[DATA FOR REVIEW Boundary: Start]

(** The sector of the pointer. *)
Lemma mid_sector v0 fp0 cl0 buff k fp cl v :
  start v0 fp0 cl0 buff -> mid v0 fp0 cl0 buff k fp cl v ->
  let s := file_sector (fs v0) cl (fptr fp / SS) in
  data_sector (fs v) s /\ ready (disk v) s /\ ~ mirror (fs v) s /\ 0 <= s < 0xFFFFFFFF /\
  file_sector (fs v) cl (fptr fp / SS) = s /\ 0 <= fptr fp / SS < chain_sectors (fs v) cl.
Proof.
  intros SA [M1 M2 M3 M4 M5 M6 M7] s. pose proof (wn_geo _ _ _ _ _ _ _ M3) as G. pose proof (wl_ptr _ _ _ M2) as Hp.
  rewrite <- (chain_sectors_geo _ _ _ G) in M6.
  assert (0 <= fptr fp / SS < chain_sectors (fs v) cl) as Hq by (apply sector_in_range; lia).
  assert (file_sector (fs v) cl (fptr fp / SS) = s) as Es by (apply geo_file_sector; done).
  assert (data_sector (fs v) s) as Hd by (rewrite <- Es; apply file_sector_data; [apply M1|by eapply wfile_clusters|done]).
  destruct (data_off_fat v s M1 Hd) as (A1 & A2 & A3 & A4). done.
Qed.

(** What a round establishes when it goes round again. *)
Definition next_round v0 fp0 cl0 buff (wbuff : list Z) (r : FIL * list Z * Z + FRESULT * FIL * Z) v' : Prop :=
  match r with
  | inl st => writing v0 fp0 cl0 buff st v' /\ zlen (snd (fst st)) < zlen wbuff
  | inr _ => False
  end.

(** The bounds of a piece of the current sector. *)
Lemma piece_in_cluster v0 fp0 cl0 buff fp wbuff :
  start v0 fp0 cl0 buff -> 0 <= fptr fp -> 0 < zlen wbuff ->
  fptr fp mod (csize (fs v0) * 512) + piece fp wbuff <= csize (fs v0) * 512.
Proof.
  intros SA Hp Hl. destruct (piece_spec fp wbuff Hl) as (P1 & P2 & _). pose proof (csize_pos _ (vk_geo _ (sa_vol _ _ _ _ SA))) as Hcs.
  pose proof (Z.rem_mul_r (fptr fp) 512 (csize (fs v0)) ltac:(lia) ltac:(lia)) as Er. rewrite (Z.mul_comm 512) in Er.
  rewrite Er. pose proof (Z.mod_pos_bound (fptr fp / 512) (csize (fs v0)) ltac:(lia)). change SS with 512 in *. lia.
Qed.

(** A piece stored through the window, from old contents [w]. *)
Lemma mid_piece v0 fp0 cl0 buff k fp cl v w v' :
  start v0 fp0 cl0 buff -> 0 <= k < zlen buff -> mid v0 fp0 cl0 buff k fp cl v ->
  let wbuff := drop (Z.to_nat k) buff in
  let s := file_sector (fs v0) cl (fptr fp / SS) in
  length w = 512%nat -> (w = lsec v s \/ (fptr fp mod SS = 0 /\ f_fsize fp <= fptr fp)) ->
  win_written v s (fptr fp mod SS) w (take (Z.to_nat (piece fp wbuff)) wbuff) v' ->
  next_round v0 fp0 cl0 buff wbuff (inl (write_step (set_dsect s fp) wbuff k (piece fp wbuff))) v'.
Proof.
  intros SA Hk MD wbuff s Hw Hcase (W' & G & R & A & Hl). destruct (mid_sector _ _ _ _ _ _ _ _ SA MD) as (_ & _ & _ & _ & Es & Hq).
  fold s in Es. assert (zlen wbuff = zlen buff - k) as El by (unfold wbuff, zlen in *; rewrite length_drop; lia).
  destruct (piece_spec fp wbuff ltac:(lia)) as (P1 & P2 & P3). pose proof (wl_ptr _ _ _ (md_file _ _ _ _ _ _ _ _ MD)) as Hp.
  pose proof (wl_size _ _ _ (md_file _ _ _ _ _ _ _ _ MD)) as Hs. destruct (md_same _ _ _ _ _ _ _ _ MD) as (Ez & _).
  destruct (sector_split (fptr fp)) as [Ed Bd]. split.
  - apply (mid_store v0 fp0 cl0 buff k fp cl v); try done; try lia.
    + apply (stored_sector v v' cl _ _ _ w); try done; fold wbuff; rewrite ?P3, ?Es; try done; try lia.
      * apply MD.
      * by eapply wfile_clusters, MD.
      * change SS with 512 in *. nia.
      * destruct Hcase as [?|[? ?]]; [by left|right]. lia.
    + by apply (piece_in_cluster v0 fp0 cl0 buff); [|lia|lia].
    + intros Hm. unfold s. f_equal. change SS with 512 in *. Z.div_mod_to_equations. lia.
  - unfold write_step. cbn. unfold zlen in *. rewrite length_drop. lia.
Qed.

Lemma wp_round_window v0 fp0 cl0 buff k fp cl v :
  start v0 fp0 cl0 buff -> 0 <= k < zlen buff -> mid v0 fp0 cl0 buff k fp cl v ->
  dsect fp = file_sector (fs v0) cl (fptr fp / SS) ->
  let wbuff := drop (Z.to_nat k) buff in
  wp (write_partial fp wbuff k) (next_round v0 fp0 cl0 buff wbuff) v.
Proof.
  intros SA Hk MD Hd wbuff. destruct (mid_sector _ _ _ _ _ _ _ _ SA MD) as (_ & S1 & S2 & S3 & _).
  pose proof (vk_wf _ (md_vol _ _ _ _ _ _ _ _ MD)) as W.
  apply (wp_write_partial v fp wbuff k _ _ W Hd); try done.
  - apply Forall_drop, SA.
  - unfold wbuff, zlen in *. rewrite length_drop. lia.
  - intros v' WW. replace fp with (set_dsect (file_sector (fs v0) cl (fptr fp / SS)) fp) at 1 by (rewrite <- Hd; by destruct fp).
    eapply (mid_piece v0 fp0 cl0 buff k fp cl v); try done; [by apply lsec_length|by left].
Qed.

[DATA FOR REVIEW Boundary: End]

▶ WORK TO BE COMPLETED
In the data above, retype exactly and only the lines between the one holding "fptr fp mod (csize" and the one holding "intros SA Hp", inclusive.

▶ RESPONSE AREA
  fptr fp mod (csize (fs v0) * 512) + piece fp wbuff <= csize (fs v0) * 512.
Proof.
  intros SA Hp Hl. destruct (piece_spec fp wbuff Hl) as (P1 & P2 & _). pose proof (csize_pos _ (vk_geo _ (sa_vol _ _ _ _ SA))) as Hcs.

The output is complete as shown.